Report each line of the entries that contains the word "unixTime", copied in full.

======== LISTED ENTRIES

(* ===== verification/Vesting.v ===== *)
(** * Calendar arithmetic and the team vesting schedule

    consensus/vesting.cpp, over a model of the C library's [gmtime_r] and
    [timegm] (proleptic Gregorian calendar, UTC), and the premine table of
    consensus/premine.h it reads. *)

From Stdlib Require Import String.
From S2P Require Import Prelude Params Crypto Script Standard StrEncodings Serialize Transaction.

Local Open Scope krova_scope.

(** ** [struct tm] *)

Module CivilTime.

Record tm := {
  tm_year : Z;   (* years since 1900 *)
  tm_mon : Z;    (* months since January *)
  tm_mday : Z;
  tm_hour : Z;
  tm_min : Z;
  tm_sec : Z
}.

(** Days since 1970-01-01 of a day in month [m] (1..12) of year [y]; the year
    is counted from March so that the leap day comes last.  A day beyond the
    end of the month is a day of the following one. *)
Definition days_from_civil (y m d : Z) : Z :=
  let y := if m <=? 2 then y - 1 else y in
  let era := y / 400 in
  let yoe := y mod 400 in
  let mp := if m <=? 2 then m + 9 else m - 3 in
  let doy := (153 * mp + 2) / 5 + d - 1 in
  era * 146097 + (yoe * 365 + yoe / 4 - yoe / 100 + doy) - 719468.

(** Year, month and day of a day number. *)
Definition civil_from_days (z : Z) : Z * Z * Z :=
  let z := z + 719468 in
  let era := z / 146097 in
  let doe := z mod 146097 in
  let yoe := (doe - doe / 1460 + doe / 36524 - doe / 146096) / 365 in
  let doy := doe - (365 * yoe + yoe / 4 - yoe / 100) in
  let mp := (5 * doy + 2) / 153 in
  let d := doy - (153 * mp + 2) / 5 + 1 in
  let m := if mp <? 10 then mp + 3 else mp - 9 in
  (if m <=? 2 then yoe + era * 400 + 1 else yoe + era * 400, m, d).

Definition gmtime_r (t : Z) : tm :=
  let '(y, m, d) := civil_from_days (t / 86400) in
  let s := t mod 86400 in
  {| tm_year := y - 1900; tm_mon := m - 1; tm_mday := d;
     tm_hour := s / 3600; tm_min := s mod 3600 / 60; tm_sec := s mod 60 |}.

(** Out-of-range months are normalised into the year first. *)
Definition timegm (v : tm) : Z :=
  let y := tm_year v + 1900 + tm_mon v / 12 in
  let m := tm_mon v mod 12 + 1 in
  days_from_civil y m (tm_mday v) * 86400 + tm_hour v * 3600 + tm_min v * 60 + tm_sec v.

(** *** Correctness of the calendar *)

(** The day a month starts, months counted from March of year 0. *)
Definition month_start (mi : Z) : Z :=
  let y := mi / 12 in
  365 * y + y / 4 - y / 100 + y / 400 + (153 * (mi mod 12) + 2) / 5 - 719468.

Lemma days_from_civil_month y m d :
  1 <= m <= 12 -> days_from_civil y m d = month_start (12 * y + m - 3) + d - 1.
Proof.
  intros Hm. unfold days_from_civil, month_start.
  assert (Hy : (12 * y + m - 3) / 12 = if m <=? 2 then y - 1 else y).
  { destruct (m <=? 2) eqn:E; bool_to_prop; Z.div_mod_to_equations; lia. }
  assert (Hmp : (12 * y + m - 3) mod 12 = if m <=? 2 then m + 9 else m - 3).
  { destruct (m <=? 2) eqn:E; bool_to_prop; Z.div_mod_to_equations; lia. }
  rewrite Hy, Hmp. generalize (if m <=? 2 then y - 1 else y) as y'. intros y'.
  generalize (if m <=? 2 then m + 9 else m - 3) as mp. intros mp.
  pose proof (Z.div_mod y' 400). pose proof (Z.mod_pos_bound y' 400).
  set (q := y' / 400) in *. set (r := y' mod 400) in *.
  assert (Hy4 : y' / 4 = 100 * q + r / 4) by (Z.div_mod_to_equations; lia).
  assert (Hy100 : y' / 100 = 4 * q + r / 100) by (Z.div_mod_to_equations; lia).
  rewrite Hy4, Hy100. lia.
Qed.

(** Months are 28 to 31 days long. *)
Lemma month_start_succ mi : 28 <= month_start (mi + 1) - month_start mi <= 31.
Proof.
  unfold month_start.
  destruct (Z.eq_dec (mi mod 12) 11) as [E|E].
  - assert (Hd : (mi + 1) / 12 = mi / 12 + 1) by (Z.div_mod_to_equations; lia).
    assert (Hm : (mi + 1) mod 12 = 0) by (Z.div_mod_to_equations; lia).
    rewrite Hd, Hm, E. set (y := mi / 12).
    change ((153 * 11 + 2) / 5) with 337. change ((153 * 0 + 2) / 5) with 0.
    Z.div_mod_to_equations; lia.
  - assert (Hd : (mi + 1) / 12 = mi / 12) by (Z.div_mod_to_equations; lia).
    assert (Hm : (mi + 1) mod 12 = mi mod 12 + 1) by (Z.div_mod_to_equations; lia).
    rewrite Hd, Hm. generalize (mi mod 12). intros. Z.div_mod_to_equations; lia.
Qed.

(** Within the 400-year era: the year of the era, then the day of the year. *)
Lemma era_bounds doe :
  0 <= doe < 146097 ->
  let yoe := (doe - doe / 1460 + doe / 36524 - doe / 146096) / 365 in
  let doy := doe - (365 * yoe + yoe / 4 - yoe / 100) in
  0 <= yoe < 400 /\ 0 <= doy <= 365.
Proof.
  intros Hd yoe doy. subst doy yoe.
  assert (Hq : 0 <= doe / 146096 <= 1) by (Z.div_mod_to_equations; lia).
  assert (Hc : 0 <= doe / 36524 <= 4) by (Z.div_mod_to_equations; lia).
  split; Z.div_mod_to_equations; lia.
Qed.

Lemma days_civil_days z :
  let '(y, m, d) := civil_from_days z in days_from_civil y m d = z /\ 1 <= m <= 12.
Proof.
  unfold civil_from_days, days_from_civil.
  pose proof (era_bounds ((z + 719468) mod 146097)) as Hb. cbn zeta in Hb.
  pose proof (Z.div_mod (z + 719468) 146097) as Hz.
  set (doe := (z + 719468) mod 146097) in *. set (era := (z + 719468) / 146097) in *.
  destruct Hb as [Hyoe Hdoy]; [unfold doe; apply Z.mod_pos_bound; lia|].
  set (yoe := (doe - doe / 1460 + doe / 36524 - doe / 146096) / 365) in *.
  set (doy := doe - (365 * yoe + yoe / 4 - yoe / 100)) in *.
  assert (Hmp : 0 <= (5 * doy + 2) / 153 <= 11) by (Z.div_mod_to_equations; lia).
  set (mp := (5 * doy + 2) / 153) in *. cbn zeta.
  assert (Hera : (yoe + era * 400) / 400 = era /\ (yoe + era * 400) mod 400 = yoe).
  { rewrite Z.div_add, Z.mod_add, Z.div_small, Z.mod_small by lia. lia. }
  destruct (mp <? 10) eqn:E1; bool_to_prop.
  - rewrite (proj2 (Z.leb_gt (mp + 3) 2)) by lia. destruct Hera as [-> ->].
    replace (mp + 3 - 3) with mp by lia. split; [|lia]. unfold doy. lia.
  - rewrite (proj2 (Z.leb_le (mp - 9) 2)) by lia.
    replace (yoe + era * 400 + 1 - 1) with (yoe + era * 400) by lia. destruct Hera as [-> ->].
    replace (mp - 9 + 9) with mp by lia. split; [|lia]. unfold doy. lia.
Qed.

(** [timegm] after adding [k] months to the broken-down time of [t]. *)
Lemma timegm_add_months t k :
  let v := gmtime_r t in
  timegm {| tm_year := tm_year v; tm_mon := tm_mon v + k; tm_mday := tm_mday v;
            tm_hour := tm_hour v; tm_min := tm_min v; tm_sec := tm_sec v |}
  = t + 86400 * (month_start (12 * (tm_year v + 1900) + tm_mon v - 2 + k)
                 - month_start (12 * (tm_year v + 1900) + tm_mon v - 2)).
Proof.
  unfold gmtime_r, timegm. pose proof (days_civil_days (t / 86400)) as Hz.
  destruct (civil_from_days (t / 86400)) as [[y m] d].
  cbn [tm_year tm_mon tm_mday tm_hour tm_min tm_sec]. destruct Hz as [Hz Hm].
  rewrite days_from_civil_month in Hz by done.
  rewrite days_from_civil_month by (pose proof (Z.mod_pos_bound (m - 1 + k) 12); lia).
  replace (12 * (y - 1900 + 1900 + (m - 1 + k) / 12) + ((m - 1 + k) mod 12 + 1) - 3)
    with (12 * (y - 1900 + 1900) + (m - 1) - 2 + k)
    by (pose proof (Z.div_mod (m - 1 + k) 12); lia).
  replace (12 * (y - 1900 + 1900) + (m - 1) - 2) with (12 * y + m - 3) by lia.
  set (a := month_start (12 * y + m - 3)) in *.
  set (b := month_start (12 * y + m - 3 + k)) in *. clearbody a b. clear Hm.
  Z.div_mod_to_equations; lia.
Qed.

End CivilTime.

(** ** The premine table (premine.h) *)

Record PremineAllocation := { name : bytes; amount : Z; scriptPubKeyHex : bytes }.

Definition vPremineAllocations : list PremineAllocation := [
  {| name := str "StakingRewardsPool"; amount := 25200000000 * COIN;
     scriptPubKeyHex := str "76a914d5799b311c94188c9c4b5271f9735666dba138e188ac" |};
  {| name := str "EcosystemTreasury"; amount := 14400000000 * COIN;
     scriptPubKeyHex := str "76a9147a5acc292eaee02a8ff3192c3875ccd960e0896388ac" |};
  {| name := str "TeamFounders"; amount := 7200000000 * COIN;
     scriptPubKeyHex := str "76a914a6d1abf6015c6291b3a4d988a8f07401fe6c490388ac" |};
  {| name := str "Community"; amount := 10800000000 * COIN;
     scriptPubKeyHex := str "76a914e6f6a25cc877f18211e2c546e6618857b3eab0f188ac" |};
  {| name := str "PublicSaleLiquidity"; amount := 10800000000 * COIN;
     scriptPubKeyHex := str "76a914611f57de4233c92f95a4310c57ffef8347b9ba6c88ac" |};
  {| name := str "StrategicReserve"; amount := 3600000000 * COIN;
     scriptPubKeyHex := str "76a9144fafdae3b2a0bc9fdc2f9c5ccb3f08838084b57e88ac" |}].

Definition GetStakingRewardsPoolAllocation : option PremineAllocation :=
  a ← vPremineAllocations !! 0%nat;
  assert (bool_decide (name a = str "StakingRewardsPool")) (Some a).

Definition GetTeamFoundersAllocation : option PremineAllocation :=
  a ← vPremineAllocations !! 2%nat;
  assert (bool_decide (name a = str "TeamFounders")) (Some a).

Definition TEST_PREMINE_SCRIPTPUBKEY_HEX : bytes :=
  str "76a91492f2bd80a027f45a50c1a0b44b0754e5e976238288ac".

Definition GetEffectiveScriptPubKeyHex (p : CChainParams) (allocation : PremineAllocation) : bytes :=
  if bool_decide (networkID p = MAIN) then scriptPubKeyHex allocation
  else TEST_PREMINE_SCRIPTPUBKEY_HEX.

(** ** Vesting *)

Definition VESTING_CLIFF_MONTHS : Z := 12.
Definition VESTING_TRANCHE_COUNT : Z := 36.

Definition AddMonthsUTC (unixTime months : Z) : Z :=
  let tmVal := CivilTime.gmtime_r unixTime in
  CivilTime.timegm
    {| CivilTime.tm_year := CivilTime.tm_year tmVal;
       CivilTime.tm_mon := CivilTime.tm_mon tmVal + months;
       CivilTime.tm_mday := CivilTime.tm_mday tmVal;
       CivilTime.tm_hour := CivilTime.tm_hour tmVal;
       CivilTime.tm_min := CivilTime.tm_min tmVal;
       CivilTime.tm_sec := CivilTime.tm_sec tmVal |}.

Definition GetCLTVPayToPubKeyHash (lockTime : Z) (keyID : bytes) : CScript :=
  [] <<int lockTime <<op OP_CHECKLOCKTIMEVERIFY <<op OP_DROP
     <<op OP_DUP <<op OP_HASH160 <<data keyID <<op OP_EQUALVERIFY <<op OP_CHECKSIG.

(** The loop over the tranches. *)
Definition vesting_tranche (genesisTime trancheAmount : Z) (keyID : bytes) (i : Z) : CTxOut :=
  let unlockTime := AddMonthsUTC genesisTime (VESTING_CLIFF_MONTHS + i) in
  {| nValue := trancheAmount; scriptPubKey := GetCLTVPayToPubKeyHash unlockTime keyID |}.

Definition GetTeamVestingOutputs `{HashFunctions} (p : CChainParams) : option (list CTxOut) :=
  team ← GetTeamFoundersAllocation;
  assert (Z.rem (amount team) VESTING_TRANCHE_COUNT =? 0) (
    let trancheAmount := Z.quot (amount team) VESTING_TRANCHE_COUNT in
    let teamP2PKH := ParseHex (GetEffectiveScriptPubKeyHex p team) in
    dest ← ExtractDestination teamP2PKH false;
    match dest with
    | Some (CKeyID keyID) =>
        Some (map (fun i => vesting_tranche (genesis_nTime p) trancheAmount keyID (Z.of_nat i))
                (seq 0 (Z.to_nat VESTING_TRANCHE_COUNT)))
    | _ => None
    end).

(** ** Lemmas *)

Lemma AddMonthsUTC_shift t k :
  exists mi, AddMonthsUTC t k = t + 86400 * (CivilTime.month_start (mi + k) - CivilTime.month_start mi).
Proof. eexists. apply CivilTime.timegm_add_months. Qed.

(** The unlock dates of consecutive months are 28 to 31 days apart, whatever
    the day of the month the schedule starts on. *)
Lemma AddMonthsUTC_succ t k :
  28 * 86400 <= AddMonthsUTC t (k + 1) - AddMonthsUTC t k <= 31 * 86400.
Proof.
  unfold AddMonthsUTC. rewrite !CivilTime.timegm_add_months. rewrite Z.add_assoc.
  pose proof (CivilTime.month_start_succ
    (12 * (CivilTime.tm_year (CivilTime.gmtime_r t) + 1900)
     + CivilTime.tm_mon (CivilTime.gmtime_r t) - 2 + k)). lia.
Qed.

Lemma AddMonthsUTC_0 t : AddMonthsUTC t 0 = t.
Proof. unfold AddMonthsUTC. rewrite CivilTime.timegm_add_months, Z.add_0_r. lia. Qed.

Lemma AddMonthsUTC_mono t j k :
  j <= k -> 28 * 86400 * (k - j) <= AddMonthsUTC t k - AddMonthsUTC t j <= 31 * 86400 * (k - j).
Proof.
  intros Hjk. replace k with (j + Z.of_nat (Z.to_nat (k - j))) by lia.
  induction (Z.to_nat (k - j)) as [|n IH]; [replace (j + Z.of_nat 0) with j; lia|].
  pose proof (AddMonthsUTC_succ t (j + Z.of_nat n)) as H.
  replace (j + Z.of_nat (S n)) with (j + Z.of_nat n + 1) by lia. lia.
Qed.

(** The key hash the tranches pay to, per network. *)
Definition team_key (p : CChainParams) : bytes :=
  range (ParseHex (if bool_decide (networkID p = MAIN)
                   then str "76a914a6d1abf6015c6291b3a4d988a8f07401fe6c490388ac"
                   else TEST_PREMINE_SCRIPTPUBKEY_HEX)) 3 23.

Definition vesting_outputs (p : CChainParams) : list CTxOut :=
  map (fun i => vesting_tranche (genesis_nTime p) (200000000 * COIN) (team_key p) (Z.of_nat i)) (seq 0 36).

(** The assertions of [GetTeamVestingOutputs] hold on every network. *)
Lemma GetTeamVestingOutputs_eq `{HashFunctions} p :
  GetTeamVestingOutputs p = Some (vesting_outputs p).
Proof.
  unfold GetTeamVestingOutputs, vesting_outputs, team_key, GetEffectiveScriptPubKeyHex.
  change GetTeamFoundersAllocation with (vPremineAllocations !! 2%nat).
  cbn [lookup list_lookup vPremineAllocations mbind option_bind amount scriptPubKeyHex].
  change (Z.rem _ _ =? 0) with true. cbn [assert].
  destruct (bool_decide (networkID p = MAIN)); reflexivity.
Qed.

Lemma team_key_length p : length (team_key p) = 20%nat.
Proof. unfold team_key. destruct (bool_decide _); reflexivity. Qed.

Lemma vesting_outputs_lookup p i :
  (i < 36)%nat ->
  vesting_outputs p !! i =
    Some (vesting_tranche (genesis_nTime p) (200000000 * COIN) (team_key p) (Z.of_nat i)).
Proof.
  intros Hi. unfold vesting_outputs. rewrite list_lookup_fmap, lookup_seq_lt by done. done.
Qed.

Lemma vesting_outputs_sum p : sumZ nValue (vesting_outputs p) = 7200000000 * COIN.
Proof. reflexivity. Qed.

(** ** Properties *)

(** Adding calendar months never produces an earlier or a duplicate date,
    for any start time, also from the 29th to the 31st of a month: each month
    moves the date forward by 28 to 31 days, and adding no month gives the
    start time back ([timegm] inverts [gmtime_r]). *)
Theorem AddMonthsUTC_monotone t j k :
  AddMonthsUTC t 0 = t /\
  (j < k -> 28 * 86400 * (k - j) <= AddMonthsUTC t k - AddMonthsUTC t j <= 31 * 86400 * (k - j)).
Proof. split; [apply AddMonthsUTC_0 | intros; apply AddMonthsUTC_mono; lia]. Qed.

(** The team allocation on every network: 36 outputs of 200 million KROV
    (7.2 billion in total), output [i] locked by CHECKLOCKTIMEVERIFY until the
    genesis time plus [12 + i] calendar months, so nothing unlocks in the
    first 365 days and consecutive unlock times are 28 to 31 days apart. *)
Theorem vesting_schedule `{HashFunctions} net :
  let p := CreateChainParams net in
  let unlock i := AddMonthsUTC (genesis_nTime p) (12 + Z.of_nat i) in
  exists outs key, GetTeamVestingOutputs p = Some outs /\ length key = 20%nat
    /\ length outs = 36%nat /\ sumZ nValue outs = 7200000000 * COIN
    /\ (forall i o, outs !! i = Some o ->
          nValue o = 200000000 * COIN /\ scriptPubKey o = GetCLTVPayToPubKeyHash (unlock i) key)
    /\ unlock 0%nat = genesis_nTime p + 365 * 86400
    /\ (forall i, 28 * 86400 <= unlock (S i) - unlock i <= 31 * 86400).
Proof.
  intros p unlock. exists (vesting_outputs p), (team_key p).
  split_and!; [apply GetTeamVestingOutputs_eq | apply team_key_length | done | apply vesting_outputs_sum | | |].
  - intros i o Ho. assert (i < 36)%nat by (apply lookup_lt_Some in Ho; done).
    rewrite vesting_outputs_lookup in Ho by done. injection Ho as <-. done.
  - by destruct net.
  - intros i. unfold unlock. replace (12 + Z.of_nat (S i)) with (12 + Z.of_nat i + 1) by lia.
    apply AddMonthsUTC_succ.
Qed.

================

## EXERCISE ANSWER
Definition AddMonthsUTC (unixTime months : Z) : Z :=
  let tmVal := CivilTime.gmtime_r unixTime in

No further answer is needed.